Looking back, one of the hardest things wasn’t just feeling alone. It was feeling unable to imagine a future for myself. I really couldn’t picture what my life would look like at 25, 30, or 40. I literally couldn’t picture growing old.

Then I attended my first Pride.

I had lied to my family about where I was going. At the time, identifying as bisexual felt safer than fully embracing what I knew about myself. Everything about the experience felt exciting, rebellious, and a little bit terrifying. But what I remember most is looking around and seeing what felt like a million light fractals of myself.

For the first time, I wasn’t seeing queer people through someone else’s lens. I was seeing joy. I was seeing couples holding hands. I was seeing families!!! And I was seeing people who were older than me.

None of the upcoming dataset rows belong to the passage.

(** C7, as stated, fails for the record of the error handler, whose
    status is none of the three: it is Unknown. *)
Lemma error_record_is_unknown :
  status (extract_requirement_data (Raise "invalid start byte") "2")
  = "Unknown" /\
  ~ In (status (extract_requirement_data (Raise "invalid start byte") "2"))
       ["Compliant"; "Partially Compliant"; "Non-Compliant"].
Proof.
  split; [reflexivity|]. cbn. intros [H|[H|[H|[]]]]; discriminate.
Qed.

(** C7 (amended).  A record built from readable content has one of the
    three statuses, the one that the thresholds give to its compliance
    percentage.  The record of the error handler has the status Unknown;
    its status class is non-compliant, which is the class that the
    thresholds give to its percentage of 0. *)
Theorem status_of_every_record (file : result string) (n : string) :
  (let r := extract_requirement_data file n in
   match file with
   | Ok _ =>
       In (status r) ["Compliant"; "Partially Compliant"; "Non-Compliant"] /\
       (status r, status_class r) = requirement_status (compliance_pct r)
   | Raise _ =>
       status r = "Unknown" /\ status_class r = "non-compliant" /\
       status_class r = snd (requirement_status (compliance_pct r))
   end) /\
  (let r := Interactive.extract_requirement_data file n in
   match file with
   | Ok _ =>
       In (Interactive.status r)
          ["Compliant"; "Partially Compliant"; "Non-Compliant"] /\
       (Interactive.status r, Interactive.status_class r)
       = requirement_status (Interactive.compliance_pct r)
   | Raise _ =>
       Interactive.status r = "Unknown" /\
       Interactive.status_class r = "non-compliant" /\
       Interactive.status_class r
       = snd (requirement_status (Interactive.compliance_pct r))
   end).
Proof.
  destruct file as [content|e]; cbv zeta.
  - destruct (count_checks content) as [[[t c] f] w] eqn:E.
    rewrite (RecordFacts.summary_record _ n _ _ _ _ E),
      (RecordFacts.interactive_record _ n _ _ _ _ E).
    cbn [status status_class compliance_pct Interactive.status
         Interactive.status_class Interactive.compliance_pct].
    change (Interactive.requirement_status (ratio c t))
      with (requirement_status (ratio c t)).
    pose proof (one_of_three (ratio c t)).
    destruct (requirement_status (ratio c t)). auto.
  - repeat split; reflexivity.
Qed.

That last part changed my life. At pride, I wasn’t looking for validation. I was looking for evidence. Evidence that queer people survived. Evidence that they grew older. Evidence that they built careers, relationships, friendships, and ordinary lives.

Queer joy on display gave me permission to see my life going past 18.

Ten years later, I am much more settled in my identity than I was then. I have spent years building a life I love. And yet, somehow, seeing those comments this year hurt more.

Maybe it’s because the rhetoric feels harsher or because of the political climate. Maybe it’s because after years of progress, lately, I’ve had the sinking feeling that we’re sliding backward.

Or maybe it’s because I know exactly what those words sound like to the 17-year-old reading them. I know what it feels like to wonder whether there is a place for you in the world.

I know what it feels like to be afraid.

The truth is, there are still spaces where my girlfriend and I instinctively let go of each other’s hands. There are still moments where safety has to be considered before affection. There are still reminders that visibility comes with risk.

That’s why Pride still matters. 

But because there is another teenager somewhere reading those same comments and wondering what their future looks like.

And they deserve to see what I saw. They deserve to see joy. They deserve to see community.

They deserve to see queer people growing older.

They deserve to see that a full and meaningful life is possible.

If I could place one image in front of my 17-year-old self today, it wouldn’t be an argument or a statistic. It wouldn’t be a social media post.

It would be my best friends.

My girlfriend, Madeline. 

My chosen family, which is full of more gay people than straight. (ily2, straighties) The people who have held me up when things were hard and celebrated with me when things were good.

I would point to them and say: Look! We are still here! We are still queer!

You are more grounded than you can possibly imagine.

You have people to lean on.

You are loved.

And most importantly, you are not and have never been alone.

Happy Pride, y’all.

One response to “Pride”

  1. Bethany Womack Avatar

    I love you and your beautiful lesbian heart!!!